DATA FOR PROCESSING START

(** [attachment = rtfd_decode.decode_rtfd(data)] and the three assignments that
    follow it in both adapters, up to and including the type. *)
Definition decoded_attachment (ext : externals) (data : pyobj) : result Attachment :=
  out <- Rtfd.decode_rtfd data ;;
  fname <- Rtfd.read (Rtfd.filename out) ;;
  payload <- Rtfd.read (Rtfd.data out) ;;
  type <- determine_attachment_type ext (PBytes payload) ;;
  Ok (mk_attachment (Some fname) (Some (PBytes payload)) (Some fname) (Some type) None).

Definition set_content_id (a : Attachment) (v : pystr) : Attachment :=
  mk_attachment (att_filename a) (att_data a) (att_name a) (att_type a) (Some v).

(** ** String methods used on identifiers and names *)

Fixpoint drop_while {A} (f : A -> bool) (l : list A) : list A :=
  match l with
  | [] => []
  | x :: l' => if f x then drop_while f l' else l
  end.

Definition strip_with {A} (ws : A -> bool) (l : list A) : list A :=
  rev (drop_while ws (rev (drop_while ws l))).

(** The code points [str.strip()] removes. *)
Definition is_space (c : Z) : bool :=
  in_range 9 13 c || in_range 28 32 c || (c =? 133) || (c =? 160) || (c =? 5760)
  || in_range 8192 8202 c || (c =? 8232) || (c =? 8233) || (c =? 8239)
  || (c =? 8287) || (c =? 12288).

(** The bytes [bytes.strip()] removes. *)
Definition is_space_byte (b : byte) : bool :=
  in_range 9 13 (byte_val b) || (byte_val b =? 32).

(** [o.strip()] *)
Definition strip_method (o : pyobj) : result pyobj :=
  match o with
  | PStr s => Ok (PStr (strip_with is_space s))
  | PBytes b => Ok (PBytes (strip_with is_space_byte b))
  | _ => Raise AttributeError
  end.

(** The segment after the last colon. *)
Fixpoint last_segment (acc s : pystr) : pystr :=
  match s with
  | [] => rev acc
  | c :: s' => if c =? 58 then last_segment [] s' else last_segment (c :: acc) s'
  end.

(** [o.split(':')[-1]] *)
Definition split_last (o : pyobj) : result pyobj :=
  match o with
  | PStr s => Ok (PStr (last_segment [] s))
  | PBytes _ => Raise TypeError
  | _ => Raise AttributeError
  end.

(** * bplist_decode.py *)

Module Bplist.

Section Adapter.
Variable ext : externals.

(** The [for u in metadata['Participants']] loop. *)
Fixpoint strip_all (us : list pyobj) (names : list pyobj) : result (list pyobj) :=
  match us with
  | [] => Ok names
  | u :: us' =>
    n <- strip_method u ;;
    strip_all us' (names ++ [n])
  end.

Definition read_names (metadata : pyobj) : result (list pyobj) :=
  ps <- key metadata "Participants" ;;
  names <- match ps with
           | PStr _ => (n <- strip_method ps ;; Ok [n])
           | _ => Ok []
           end ;;
  match ps with
  | PList us => strip_all us names
  | _ => Ok names
  end.

(** The [for u in metadata['PresentityIDs']] loop. *)
Fixpoint add_userids (us : list pyobj) (userids : list pyobj) : result (list pyobj) :=
  match us with
  | [] => Ok userids
  | u :: us' =>
    id <- split_last u ;;
    add_userids us' (if negb (member id userids) then userids ++ [id] else userids)
  end.

Definition read_userids (metadata : pyobj) : result (list pyobj) :=
  present <- has_key "PresentityIDs" metadata ;;
  if present then
    ids <- key metadata "PresentityIDs" ;;
    us <- iterate ids ;;
    add_userids us []
  else Ok [].

Definition read_totalmessages (metadata : pyobj) : result (option pyobj) :=
  present <- has_key "LastMessageID" metadata ;;
  if present then (v <- key metadata "LastMessageID" ;; Ok (Some v))
  else Ok None.

(** The [if 'Sender' in msg_obj] block. *)
Definition read_sender (msg_obj : pyobj) (participants : list pyobj) (message : Message)
  : result (list pyobj * Message) :=
  present <- has_key "Sender" msg_obj ;;
  if present then
    sender <- key msg_obj "Sender" ;;
    if is_none sender then Ok (participants, set_from message (PStr []))
    else
      has_id <- has_key "ID" sender ;;
      if has_id then
        id <- key sender "ID" ;;
        from <- split_last id ;;
        Ok (if negb (member from participants) then participants ++ [from] else participants,
            set_from message from)
      else
        has_account <- has_key "AccountID" sender ;;
        if has_account then
          account <- key sender "AccountID" ;;
          Ok (participants, set_fromguid message account)
        else Ok (participants, message)
  else Ok (participants, message).

(** [message['textfont']] and [message['textsize']] from a font holder. *)
Definition read_font (holder : pyobj) (message : Message) : result Message :=
  font <- key holder "NSFont" ;;
  fname <- key font "NSName" ;;
  fsize <- key font "NSSize" ;;
  Ok (set_textsize (set_textfont message fname) fsize).

Definition read_style (attrs : pyobj) (message : Message) : result Message :=
  direct <- has_key "NSFont" attrs ;;
  if direct then read_font attrs message
  else
    match attrs with
    | PList _ =>
      first <- getitem attrs (PInt 0) ;;
      wrapped <- has_key "NSFont" first ;;
      if wrapped then read_font first message else Ok message
    | _ => Ok message
    end.

(** The [if 'NSAttachment' in ...] block: the message and the value of
    [conversation['hasattachments']] after it.  In the branch of a null
    wrapper the dictionary [attachment] is filled in and then goes out of
    scope: no assignment stores it in [message]. *)
Definition read_attachment (attrs : pyobj) (message : Message) (hasatt : option bool)
  : result (Message * option bool) :=
  marked <- has_key "NSAttachment" attrs ;;
  if marked then
    holder <- key attrs "NSAttachment" ;;
    wrapped <- has_key "NSFileWrapper" holder ;;
    if wrapped then
      wrapper <- key holder "NSFileWrapper" ;;
      if truthy wrapper then
        wdata <- key wrapper "NSFileWrapperData" ;;
        payload <- key wdata "NS.data" ;;
        is_rtfd <- Rtfd.has_rtfd_magic payload ;;
        if is_rtfd then
          attachment <- decoded_attachment ext payload ;;
          data <- Rtfd.read (att_data attachment) ;;
          cid <- content_id ext data ;;
          Ok (set_attachment message (set_content_id attachment cid), Some true)
        else Ok (message, Some true)
      else
        let attachment :=
          mk_attachment None (Some (PStr [])) (Some (s_ "Empty Attachment")) None None in
        Ok (message, Some true)
    else Ok (message, hasatt)
  else Ok (message, hasatt).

DATA FOR PROCESSING END

## [THE TASK]
The answer consists of the whole listing, restated exactly.

## [YOUR SOLUTION]
(** [attachment = rtfd_decode.decode_rtfd(data)] and the three assignments that
    follow it in both adapters, up to and including the type. *)
Definition decoded_attachment (ext : externals) (data : pyobj) : result Attachment :=
  out <- Rtfd.decode_rtfd data ;;
  fname <- Rtfd.read (Rtfd.filename out) ;;
  payload <- Rtfd.read (Rtfd.data out) ;;
  type <- determine_attachment_type ext (PBytes payload) ;;
  Ok (mk_attachment (Some fname) (Some (PBytes payload)) (Some fname) (Some type) None).

Definition set_content_id (a : Attachment) (v : pystr) : Attachment :=
  mk_attachment (att_filename a) (att_data a) (att_name a) (att_type a) (Some v).

(** ** String methods used on identifiers and names *)

Fixpoint drop_while {A} (f : A -> bool) (l : list A) : list A :=
  match l with
  | [] => []
  | x :: l' => if f x then drop_while f l' else l
  end.

Definition strip_with {A} (ws : A -> bool) (l : list A) : list A :=
  rev (drop_while ws (rev (drop_while ws l))).

(** The code points [str.strip()] removes. *)
Definition is_space (c : Z) : bool :=
  in_range 9 13 c || in_range 28 32 c || (c =? 133) || (c =? 160) || (c =? 5760)
  || in_range 8192 8202 c || (c =? 8232) || (c =? 8233) || (c =? 8239)
  || (c =? 8287) || (c =? 12288).

(** The bytes [bytes.strip()] removes. *)
Definition is_space_byte (b : byte) : bool :=
  in_range 9 13 (byte_val b) || (byte_val b =? 32).

(** [o.strip()] *)
Definition strip_method (o : pyobj) : result pyobj :=
  match o with
  | PStr s => Ok (PStr (strip_with is_space s))
  | PBytes b => Ok (PBytes (strip_with is_space_byte b))
  | _ => Raise AttributeError
  end.

(** The segment after the last colon. *)
Fixpoint last_segment (acc s : pystr) : pystr :=
  match s with
  | [] => rev acc
  | c :: s' => if c =? 58 then last_segment [] s' else last_segment (c :: acc) s'
  end.

(** [o.split(':')[-1]] *)
Definition split_last (o : pyobj) : result pyobj :=
  match o with
  | PStr s => Ok (PStr (last_segment [] s))
  | PBytes _ => Raise TypeError
  | _ => Raise AttributeError
  end.

(** * bplist_decode.py *)

Module Bplist.

Section Adapter.
Variable ext : externals.

(** The [for u in metadata['Participants']] loop. *)
Fixpoint strip_all (us : list pyobj) (names : list pyobj) : result (list pyobj) :=
  match us with
  | [] => Ok names
  | u :: us' =>
    n <- strip_method u ;;
    strip_all us' (names ++ [n])
  end.

Definition read_names (metadata : pyobj) : result (list pyobj) :=
  ps <- key metadata "Participants" ;;
  names <- match ps with
           | PStr _ => (n <- strip_method ps ;; Ok [n])
           | _ => Ok []
           end ;;
  match ps with
  | PList us => strip_all us names
  | _ => Ok names
  end.

(** The [for u in metadata['PresentityIDs']] loop. *)
Fixpoint add_userids (us : list pyobj) (userids : list pyobj) : result (list pyobj) :=
  match us with
  | [] => Ok userids
  | u :: us' =>
    id <- split_last u ;;
    add_userids us' (if negb (member id userids) then userids ++ [id] else userids)
  end.

Definition read_userids (metadata : pyobj) : result (list pyobj) :=
  present <- has_key "PresentityIDs" metadata ;;
  if present then
    ids <- key metadata "PresentityIDs" ;;
    us <- iterate ids ;;
    add_userids us []
  else Ok [].

Definition read_totalmessages (metadata : pyobj) : result (option pyobj) :=
  present <- has_key "LastMessageID" metadata ;;
  if present then (v <- key metadata "LastMessageID" ;; Ok (Some v))
  else Ok None.

(** The [if 'Sender' in msg_obj] block. *)
Definition read_sender (msg_obj : pyobj) (participants : list pyobj) (message : Message)
  : result (list pyobj * Message) :=
  present <- has_key "Sender" msg_obj ;;
  if present then
    sender <- key msg_obj "Sender" ;;
    if is_none sender then Ok (participants, set_from message (PStr []))
    else
      has_id <- has_key "ID" sender ;;
      if has_id then
        id <- key sender "ID" ;;
        from <- split_last id ;;
        Ok (if negb (member from participants) then participants ++ [from] else participants,
            set_from message from)
      else
        has_account <- has_key "AccountID" sender ;;
        if has_account then
          account <- key sender "AccountID" ;;
          Ok (participants, set_fromguid message account)
        else Ok (participants, message)
  else Ok (participants, message).

(** [message['textfont']] and [message['textsize']] from a font holder. *)
Definition read_font (holder : pyobj) (message : Message) : result Message :=
  font <- key holder "NSFont" ;;
  fname <- key font "NSName" ;;
  fsize <- key font "NSSize" ;;
  Ok (set_textsize (set_textfont message fname) fsize).

Definition read_style (attrs : pyobj) (message : Message) : result Message :=
  direct <- has_key "NSFont" attrs ;;
  if direct then read_font attrs message
  else
    match attrs with
    | PList _ =>
      first <- getitem attrs (PInt 0) ;;
      wrapped <- has_key "NSFont" first ;;
      if wrapped then read_font first message else Ok message
    | _ => Ok message
    end.

(** The [if 'NSAttachment' in ...] block: the message and the value of
    [conversation['hasattachments']] after it.  In the branch of a null
    wrapper the dictionary [attachment] is filled in and then goes out of
    scope: no assignment stores it in [message]. *)
Definition read_attachment (attrs : pyobj) (message : Message) (hasatt : option bool)
  : result (Message * option bool) :=
  marked <- has_key "NSAttachment" attrs ;;
  if marked then
    holder <- key attrs "NSAttachment" ;;
    wrapped <- has_key "NSFileWrapper" holder ;;
    if wrapped then
      wrapper <- key holder "NSFileWrapper" ;;
      if truthy wrapper then
        wdata <- key wrapper "NSFileWrapperData" ;;
        payload <- key wdata "NS.data" ;;
        is_rtfd <- Rtfd.has_rtfd_magic payload ;;
        if is_rtfd then
          attachment <- decoded_attachment ext payload ;;
          data <- Rtfd.read (att_data attachment) ;;
          cid <- content_id ext data ;;
          Ok (set_attachment message (set_content_id attachment cid), Some true)
        else Ok (message, Some true)
      else
        let attachment :=
          mk_attachment None (Some (PStr [])) (Some (s_ "Empty Attachment")) None None in
        Ok (message, Some true)
    else Ok (message, hasatt)
  else Ok (message, hasatt).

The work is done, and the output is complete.